The Trump administration will formally rescind the Environmental Protection Agency's 2009 endangerment finding on Thursday, eliminating the scientific and legal cornerstone that has underpinned every major federal climate regulation for nearly two decades. White House Press Secretary Karoline Leavitt announced Tuesday that President Trump will be joined by EPA Administrator Lee Zeldin to "formalize the rescission," calling it "the largest deregulatory action in American history" and claiming it will save Americans $1.3 trillion in regulatory costs. The endangerment finding, issued during the Obama administration, determined that greenhouse gases such as carbon dioxide and methane pose a risk to public health and welfare, thereby granting the EPA authority to regulate them under the Clean Air Act.
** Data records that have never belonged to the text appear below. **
(* ===== verification/Ziplist.v ===== *)
(** * Ziplists (src/redis-stable/src/ziplist.c): encodings, decoding, traversal

    A ziplist is the block of memory that holds it, a pointer into it is an offset. In the
    results, an outer [None] is an access out of bounds or a failed assertion and an inner
    [None] is the NULL pointer, or 0 for the functions that return a validity flag. *)
From S2P Require Import Prelude.
From S2P Require Import Util.
From S2P Require Import Listpack.

(** ** Encodings *)

Definition ZIP_END : Z := 255.
Definition ZIP_BIG_PREVLEN : Z := 254.
Definition ZIP_STR_MASK : Z := 0xc0.
Definition ZIP_STR_06B : Z := Z.shiftl 0 6.
Definition ZIP_STR_14B : Z := Z.shiftl 1 6.
Definition ZIP_STR_32B : Z := Z.shiftl 2 6.
Definition ZIP_INT_16B : Z := Z.lor 0xc0 (Z.shiftl 0 4).
Definition ZIP_INT_32B : Z := Z.lor 0xc0 (Z.shiftl 1 4).
Definition ZIP_INT_64B : Z := Z.lor 0xc0 (Z.shiftl 2 4).
Definition ZIP_INT_24B : Z := Z.lor 0xc0 (Z.shiftl 3 4).
Definition ZIP_INT_8B : Z := 0xfe.
Definition ZIP_INT_IMM_MASK : Z := 0x0f.
Definition ZIP_INT_IMM_MIN : Z := 0xf1.
Definition ZIP_INT_IMM_MAX : Z := 0xfd.
Definition INT24_MAX : Z := 0x7fffff.
Definition INT24_MIN : Z := - INT24_MAX - 1.
Definition INT8_MIN : Z := -128.
Definition INT8_MAX : Z := 127.
Definition UINT16_MAX : Z := 65535.
Definition UCHAR_MAX : Z := 255.
Definition ZIPLIST_HEADER_SIZE : Z := 10.
Definition ZIPLIST_END_SIZE : Z := 1.
Definition ZIPLIST_MAX_SAFETY_SIZE : Z := Z.shiftl 1 30.

Definition ZIP_IS_STR (enc : Z) : bool := Z.land enc ZIP_STR_MASK <? ZIP_STR_MASK.

(** ** Header fields *)

Definition ZIPLIST_BYTES (zl : list Z) : option Z := load_le zl 0 4 0.
Definition ZIPLIST_TAIL_OFFSET (zl : list Z) : option Z := load_le zl 4 4 0.
Definition ZIPLIST_LENGTH (zl : list Z) : option Z := load_le zl 8 2 0.

(** ZIPLIST_BYTES(zl) = v, and so on. *)
Definition set_ZIPLIST_BYTES (zl : list Z) (v : Z) : option (list Z) := store_le zl 0 4 v.
Definition set_ZIPLIST_TAIL_OFFSET (zl : list Z) (v : Z) : option (list Z) := store_le zl 4 4 v.
Definition set_ZIPLIST_LENGTH (zl : list Z) (v : Z) : option (list Z) := store_le zl 8 2 v.

Definition ZIPLIST_ENTRY_HEAD : Z := ZIPLIST_HEADER_SIZE.
Definition ZIPLIST_ENTRY_TAIL (zl : list Z) : option Z := ZIPLIST_TAIL_OFFSET zl.
Definition ZIPLIST_ENTRY_END (zl : list Z) : option Z :=
  bytes ← ZIPLIST_BYTES zl; Some (bytes - 1).

Definition ZIPLIST_INCR_LENGTH (zl : list Z) (incr : Z) : option (list Z) :=
  length ← ZIPLIST_LENGTH zl;
  if length <? UINT16_MAX then set_ZIPLIST_LENGTH zl (length + incr) else Some zl.

Definition ziplistBlobLen (zl : list Z) : option Z := ZIPLIST_BYTES zl.

(** [None] is the NULL ziplist. *)
Definition ziplistSafeToAdd (zl : option (list Z)) (add : Z) : option bool :=
  len ← match zl with Some zl => ziplistBlobLen zl | None => Some 0 end;
  if ZIPLIST_MAX_SAFETY_SIZE <? u64 (len + add) then Some false else Some true.

(** ** Entry headers *)

Record zlentry := {
  prevrawlensize : Z;
  prevrawlen : Z;
  lensize : Z;
  len : Z;
  headersize : Z;
  encoding : Z;
  ptr : Z;
}.

Definition ZIP_ENTRY_ENCODING (zl : list Z) (ptr : Z) : option Z :=
  encoding ← load8 zl ptr;
  Some (if encoding <? ZIP_STR_MASK then Z.land encoding ZIP_STR_MASK else encoding).

Definition ZIP_ENCODING_SIZE_INVALID : Z := 0xff.

Definition zipEncodingLenSize (encoding : Z) : Z :=
  if (encoding =? ZIP_INT_16B) || (encoding =? ZIP_INT_32B) || (encoding =? ZIP_INT_24B) ||
     (encoding =? ZIP_INT_64B) || (encoding =? ZIP_INT_8B) then 1
  else if (ZIP_INT_IMM_MIN <=? encoding) && (encoding <=? ZIP_INT_IMM_MAX) then 1
  else if encoding =? ZIP_STR_06B then 1
  else if encoding =? ZIP_STR_14B then 2
  else if encoding =? ZIP_STR_32B then 5
  else ZIP_ENCODING_SIZE_INVALID.

(** redis_unreachable() is [None]. *)
Definition zipIntSize (encoding : Z) : option Z :=
  if encoding =? ZIP_INT_8B then Some 1
  else if encoding =? ZIP_INT_16B then Some 2
  else if encoding =? ZIP_INT_24B then Some 3
  else if encoding =? ZIP_INT_32B then Some 4
  else if encoding =? ZIP_INT_64B then Some 8
  else if (ZIP_INT_IMM_MIN <=? encoding) && (encoding <=? ZIP_INT_IMM_MAX) then Some 0
  else None.

(** The bytes left in 'buf'; their number is what the function returns, and what it
    returns when 'p' is NULL. *)
Definition zipStoreEntryEncoding_buf (encoding rawlen : Z) : list Z :=
  if ZIP_IS_STR encoding then
    if rawlen <=? 0x3f then [u8 (Z.lor ZIP_STR_06B rawlen)]
    else if rawlen <=? 0x3fff then
      [u8 (Z.lor ZIP_STR_14B (Z.land (Z.shiftr rawlen 8) 0x3f)); u8 (Z.land rawlen 0xff)]
    else
      [u8 ZIP_STR_32B; u8 (Z.land (Z.shiftr rawlen 24) 0xff); u8 (Z.land (Z.shiftr rawlen 16) 0xff);
       u8 (Z.land (Z.shiftr rawlen 8) 0xff); u8 (Z.land rawlen 0xff)]
  else [u8 encoding].

(** zipStoreEntryEncoding(NULL, encoding, rawlen) *)
Definition zipStoreEntryEncoding_size (encoding rawlen : Z) : Z :=
  zlen (zipStoreEntryEncoding_buf encoding rawlen).

(** The block and the number of bytes used. *)
Definition zipStoreEntryEncoding (zl : list Z) (p encoding rawlen : Z) : option (list Z * Z) :=
  let buf := zipStoreEntryEncoding_buf encoding rawlen in
  zl ← mem_store zl p buf;
  Some (zl, zlen buf).

(** 'lensize' and 'len' *)
Definition ZIP_DECODE_LENGTH (zl : list Z) (ptr encoding : Z) : option (Z * Z) :=
  if encoding <? ZIP_STR_MASK then
    if encoding =? ZIP_STR_06B then
      b0 ← load8 zl ptr; Some (1, Z.land b0 0x3f)
    else if encoding =? ZIP_STR_14B then
      b0 ← load8 zl ptr; b1 ← load8 zl (ptr + 1);
      Some (2, Z.lor (Z.shiftl (Z.land b0 0x3f) 8) b1)
    else if encoding =? ZIP_STR_32B then
      b1 ← load8 zl (ptr + 1); b2 ← load8 zl (ptr + 2);
      b3 ← load8 zl (ptr + 3); b4 ← load8 zl (ptr + 4);
      Some (5, u32 (Z.lor (Z.lor (Z.lor (Z.shiftl b1 24) (Z.shiftl b2 16)) (Z.shiftl b3 8)) b4))
    else Some (0, 0)
  else if encoding =? ZIP_INT_8B then Some (1, 1)
  else if encoding =? ZIP_INT_16B then Some (1, 2)
  else if encoding =? ZIP_INT_24B then Some (1, 3)
  else if encoding =? ZIP_INT_32B then Some (1, 4)
  else if encoding =? ZIP_INT_64B then Some (1, 8)
  else if (ZIP_INT_IMM_MIN <=? encoding) && (encoding <=? ZIP_INT_IMM_MAX) then Some (1, 0)
  else Some (0, 0).

(** With 'p' not NULL. *)
Definition zipStorePrevEntryLengthLarge (zl : list Z) (p len : Z) : option (list Z * Z) :=
  zl ← store8 zl p ZIP_BIG_PREVLEN;
  zl ← mem_store zl (p + 1) (le_encode 4 len);
  Some (zl, 1 + 4).

(** zipStorePrevEntryLength(NULL, len) *)
Definition zipStorePrevEntryLength_size (len : Z) : Z :=
  if len <? ZIP_BIG_PREVLEN then 1 else 4 + 1.

Definition zipStorePrevEntryLength (zl : list Z) (p len : Z) : option (list Z * Z) :=
  if len <? ZIP_BIG_PREVLEN then zl ← store8 zl p len; Some (zl, 1)
  else zipStorePrevEntryLengthLarge zl p len.

Definition ZIP_DECODE_PREVLENSIZE (zl : list Z) (ptr : Z) : option Z :=
  b ← load8 zl ptr;
  Some (if b <? ZIP_BIG_PREVLEN then 1 else 5).

(** 'prevlensize' and 'prevlen' *)
Definition ZIP_DECODE_PREVLEN (zl : list Z) (ptr : Z) : option (Z * Z) :=
  prevlensize ← ZIP_DECODE_PREVLENSIZE zl ptr;
  if prevlensize =? 1 then
    b ← load8 zl ptr; Some (prevlensize, b)
  else
    b4 ← load8 zl (ptr + 4); b3 ← load8 zl (ptr + 3);
    b2 ← load8 zl (ptr + 2); b1 ← load8 zl (ptr + 1);
    Some (prevlensize,
      u32 (Z.lor (Z.lor (Z.lor (Z.shiftl b4 24) (Z.shiftl b3 16)) (Z.shiftl b2 8)) b1)).

Definition zipPrevLenByteDiff (zl : list Z) (p len : Z) : option Z :=
  prevlensize ← ZIP_DECODE_PREVLENSIZE zl p;
  Some (s32 (u32 (zipStorePrevEntryLength_size len - prevlensize))).

(** ** Integers *)

(** The value and its encoding. *)
Definition zipTryEncoding (entry : list Z) : option (Z * Z) :=
  let entrylen := zlen entry in
  if (32 <=? entrylen) || (entrylen =? 0) then None
  else
    match string2ll entry with
    | Some value =>
        Some (value,
          if (0 <=? value) && (value <=? 12) then u8 (ZIP_INT_IMM_MIN + value)
          else if (INT8_MIN <=? value) && (value <=? INT8_MAX) then ZIP_INT_8B
          else if (INT16_MIN <=? value) && (value <=? INT16_MAX) then ZIP_INT_16B
          else if (INT24_MIN <=? value) && (value <=? INT24_MAX) then ZIP_INT_24B
          else if (INT32_MIN <=? value) && (value <=? INT32_MAX) then ZIP_INT_32B
          else ZIP_INT_64B)
    | None => None
    end.

Definition zipSaveInteger (zl : list Z) (p value encoding : Z) : option (list Z) :=
  if encoding =? ZIP_INT_8B then store8 zl p (s8 value)
  else if encoding =? ZIP_INT_16B then
    let i16 := s16 value in mem_store zl p (le_encode 2 i16)
  else if encoding =? ZIP_INT_24B then
    let i32 := s32 (Z.shiftl value 8) in mem_store zl p (drop 1 (le_encode 4 i32))
  else if encoding =? ZIP_INT_32B then
    let i32 := s32 value in mem_store zl p (le_encode 4 i32)
  else if encoding =? ZIP_INT_64B then
    let i64 := value in mem_store zl p (le_encode 8 i64)
  else if (ZIP_INT_IMM_MIN <=? encoding) && (encoding <=? ZIP_INT_IMM_MAX) then Some zl
  else None.

Definition zipLoadInteger (zl : list Z) (p encoding : Z) : option Z :=
  if encoding =? ZIP_INT_8B then
    b ← load8 zl p; Some (s8 b)
  else if encoding =? ZIP_INT_16B then
    i16 ← mem_load zl p 2; Some (s16 (le_decode i16))
  else if encoding =? ZIP_INT_32B then
    i32 ← mem_load zl p 4; Some (s32 (le_decode i32))
  else if encoding =? ZIP_INT_24B then
    i32 ← mem_load zl p 3; Some (Z.shiftr (s32 (le_decode (0 :: i32))) 8)
  else if encoding =? ZIP_INT_64B then
    i64 ← mem_load zl p 8; Some (s64 (le_decode i64))
  else if (ZIP_INT_IMM_MIN <=? encoding) && (encoding <=? ZIP_INT_IMM_MAX) then
    Some (Z.land encoding ZIP_INT_IMM_MASK - 1)
  else None.

(** ** Decoding an entry *)

Definition zipEntry (zl : list Z) (p : Z) : option zlentry :=
  '(prevrawlensize, prevrawlen) ← ZIP_DECODE_PREVLEN zl p;
  encoding ← ZIP_ENTRY_ENCODING zl (p + prevrawlensize);
  '(lensize, len) ← ZIP_DECODE_LENGTH zl (p + prevrawlensize) encoding;
  if lensize =? 0 then None
  else
    Some {| prevrawlensize := prevrawlensize; prevrawlen := prevrawlen; lensize := lensize;
            len := len; headersize := prevrawlensize + lensize; encoding := encoding; ptr := p |}.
Its removal would effectively strip the federal government of its primary legal mechanism for limiting emissions from vehicles, power plants, and the oil and gas industry — the three largest sources of greenhouse gas pollution in the United States. Environmental groups have already promised immediate legal challenges, while fossil fuel interests and conservative policy organizations have celebrated the move as a long-sought victory against what they characterize as regulatory overreach. The decision arrives against a backdrop of escalating climate impacts: the last three years have been the warmest ever recorded globally, devastating wildfires swept through Los Angeles in early 2025, and deadly flooding has struck communities from Texas to Alaska. It also comes as the global auto industry navigates an uncertain transition toward electric vehicles, with some manufacturers — including Elon Musk's Tesla — having urged the administration to preserve the finding.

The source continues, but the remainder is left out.